WHAT IS REQUIRED: Start at the line below containing "the cell the" and stop at the line containing "and only a cell". Repeat every line of that stretch exactly, and nothing outside it.
[[ INFORMATION open ]]
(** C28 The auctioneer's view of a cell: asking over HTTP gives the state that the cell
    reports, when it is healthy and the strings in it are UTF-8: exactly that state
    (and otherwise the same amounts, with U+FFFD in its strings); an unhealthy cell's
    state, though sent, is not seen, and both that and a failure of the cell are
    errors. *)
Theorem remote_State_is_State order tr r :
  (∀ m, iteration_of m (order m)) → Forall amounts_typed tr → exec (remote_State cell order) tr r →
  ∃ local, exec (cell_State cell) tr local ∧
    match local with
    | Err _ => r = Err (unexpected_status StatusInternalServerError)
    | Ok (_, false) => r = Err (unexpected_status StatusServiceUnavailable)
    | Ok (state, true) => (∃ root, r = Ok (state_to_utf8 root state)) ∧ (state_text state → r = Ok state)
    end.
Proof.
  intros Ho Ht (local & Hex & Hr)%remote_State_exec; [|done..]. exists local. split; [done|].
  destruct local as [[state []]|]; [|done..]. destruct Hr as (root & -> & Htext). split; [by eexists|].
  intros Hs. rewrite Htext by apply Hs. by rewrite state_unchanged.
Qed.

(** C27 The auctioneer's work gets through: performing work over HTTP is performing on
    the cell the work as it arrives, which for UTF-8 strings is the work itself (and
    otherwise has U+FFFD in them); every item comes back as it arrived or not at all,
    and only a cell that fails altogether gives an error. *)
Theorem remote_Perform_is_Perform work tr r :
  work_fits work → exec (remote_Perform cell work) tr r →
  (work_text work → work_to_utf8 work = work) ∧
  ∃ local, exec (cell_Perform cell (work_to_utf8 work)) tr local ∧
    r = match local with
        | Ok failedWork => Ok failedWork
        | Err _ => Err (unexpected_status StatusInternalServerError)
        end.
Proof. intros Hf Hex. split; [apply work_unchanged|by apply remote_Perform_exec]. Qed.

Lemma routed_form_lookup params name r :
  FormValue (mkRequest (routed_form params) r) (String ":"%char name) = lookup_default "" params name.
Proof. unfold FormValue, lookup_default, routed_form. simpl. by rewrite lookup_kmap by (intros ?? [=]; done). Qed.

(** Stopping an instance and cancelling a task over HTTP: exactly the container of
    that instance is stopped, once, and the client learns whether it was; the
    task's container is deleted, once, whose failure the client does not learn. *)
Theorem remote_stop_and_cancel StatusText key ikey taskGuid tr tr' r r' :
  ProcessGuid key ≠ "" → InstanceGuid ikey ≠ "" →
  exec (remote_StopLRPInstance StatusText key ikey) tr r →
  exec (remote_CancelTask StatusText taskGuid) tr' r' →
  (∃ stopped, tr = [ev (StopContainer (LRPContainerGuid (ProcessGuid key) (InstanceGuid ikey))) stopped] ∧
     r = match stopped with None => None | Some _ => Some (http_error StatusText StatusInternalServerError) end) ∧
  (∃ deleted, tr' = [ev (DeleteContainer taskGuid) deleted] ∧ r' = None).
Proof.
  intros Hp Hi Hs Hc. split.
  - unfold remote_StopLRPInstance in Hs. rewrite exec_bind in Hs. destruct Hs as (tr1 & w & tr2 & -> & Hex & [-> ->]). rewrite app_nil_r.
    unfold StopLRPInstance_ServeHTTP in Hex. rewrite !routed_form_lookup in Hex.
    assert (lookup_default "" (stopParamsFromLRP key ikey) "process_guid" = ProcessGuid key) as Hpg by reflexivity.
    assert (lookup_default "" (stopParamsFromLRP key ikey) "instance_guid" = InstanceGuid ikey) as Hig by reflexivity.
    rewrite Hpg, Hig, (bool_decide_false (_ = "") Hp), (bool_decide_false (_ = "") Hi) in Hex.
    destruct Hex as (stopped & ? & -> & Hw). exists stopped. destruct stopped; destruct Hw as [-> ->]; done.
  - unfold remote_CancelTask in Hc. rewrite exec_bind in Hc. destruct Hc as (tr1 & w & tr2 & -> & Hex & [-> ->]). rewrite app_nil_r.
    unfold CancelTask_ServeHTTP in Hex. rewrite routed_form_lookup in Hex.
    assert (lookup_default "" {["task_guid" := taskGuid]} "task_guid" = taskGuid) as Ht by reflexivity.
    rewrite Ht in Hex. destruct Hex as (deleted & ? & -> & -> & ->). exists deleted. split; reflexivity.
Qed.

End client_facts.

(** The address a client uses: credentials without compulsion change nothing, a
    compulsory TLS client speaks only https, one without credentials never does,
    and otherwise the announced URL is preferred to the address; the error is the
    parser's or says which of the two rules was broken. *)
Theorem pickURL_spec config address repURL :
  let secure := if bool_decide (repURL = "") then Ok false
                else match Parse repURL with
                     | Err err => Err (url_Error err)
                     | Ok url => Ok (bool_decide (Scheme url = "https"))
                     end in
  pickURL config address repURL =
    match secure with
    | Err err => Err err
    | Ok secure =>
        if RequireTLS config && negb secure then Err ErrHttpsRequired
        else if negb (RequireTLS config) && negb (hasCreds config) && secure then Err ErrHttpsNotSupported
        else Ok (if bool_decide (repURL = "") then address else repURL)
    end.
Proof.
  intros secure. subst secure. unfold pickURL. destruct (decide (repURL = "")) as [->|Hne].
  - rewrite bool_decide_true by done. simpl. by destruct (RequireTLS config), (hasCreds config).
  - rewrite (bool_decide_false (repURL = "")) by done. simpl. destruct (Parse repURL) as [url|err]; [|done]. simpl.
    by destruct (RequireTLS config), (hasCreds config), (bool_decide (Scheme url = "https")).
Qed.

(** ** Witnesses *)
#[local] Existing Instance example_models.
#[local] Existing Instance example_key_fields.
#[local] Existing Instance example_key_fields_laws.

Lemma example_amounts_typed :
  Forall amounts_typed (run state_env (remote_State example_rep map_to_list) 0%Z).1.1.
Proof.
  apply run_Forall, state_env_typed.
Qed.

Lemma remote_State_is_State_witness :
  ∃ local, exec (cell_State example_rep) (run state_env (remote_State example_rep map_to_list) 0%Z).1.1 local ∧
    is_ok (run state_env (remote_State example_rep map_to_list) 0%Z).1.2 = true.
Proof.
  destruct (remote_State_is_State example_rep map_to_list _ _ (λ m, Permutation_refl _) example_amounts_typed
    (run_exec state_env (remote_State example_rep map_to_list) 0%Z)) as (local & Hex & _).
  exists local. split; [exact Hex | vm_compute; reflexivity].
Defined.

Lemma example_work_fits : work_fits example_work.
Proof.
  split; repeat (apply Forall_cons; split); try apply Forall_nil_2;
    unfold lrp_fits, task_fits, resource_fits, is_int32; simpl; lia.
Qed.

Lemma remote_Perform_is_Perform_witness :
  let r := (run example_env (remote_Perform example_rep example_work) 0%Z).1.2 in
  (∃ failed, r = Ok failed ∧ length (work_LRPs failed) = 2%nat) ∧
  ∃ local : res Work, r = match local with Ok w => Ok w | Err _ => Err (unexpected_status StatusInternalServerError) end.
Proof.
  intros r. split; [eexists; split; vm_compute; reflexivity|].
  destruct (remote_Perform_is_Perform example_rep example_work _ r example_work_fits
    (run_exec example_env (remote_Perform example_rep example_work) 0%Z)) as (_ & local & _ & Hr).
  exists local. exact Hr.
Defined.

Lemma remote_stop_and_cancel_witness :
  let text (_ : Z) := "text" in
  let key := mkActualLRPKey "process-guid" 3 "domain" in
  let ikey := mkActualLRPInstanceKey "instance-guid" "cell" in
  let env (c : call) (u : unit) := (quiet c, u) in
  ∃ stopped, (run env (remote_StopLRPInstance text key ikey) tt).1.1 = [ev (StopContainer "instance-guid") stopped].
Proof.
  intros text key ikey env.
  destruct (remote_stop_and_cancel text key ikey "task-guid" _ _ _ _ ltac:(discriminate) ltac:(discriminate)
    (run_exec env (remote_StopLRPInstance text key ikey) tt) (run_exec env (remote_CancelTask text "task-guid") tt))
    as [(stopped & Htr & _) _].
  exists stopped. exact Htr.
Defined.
[[ INFORMATION closed ]]
EXERCISE RESPONSE:
    the cell the work as it arrives, which for UTF-8 strings is the work itself (and
    otherwise has U+FFFD in them); every item comes back as it arrived or not at all,
    and only a cell that fails altogether gives an error. *)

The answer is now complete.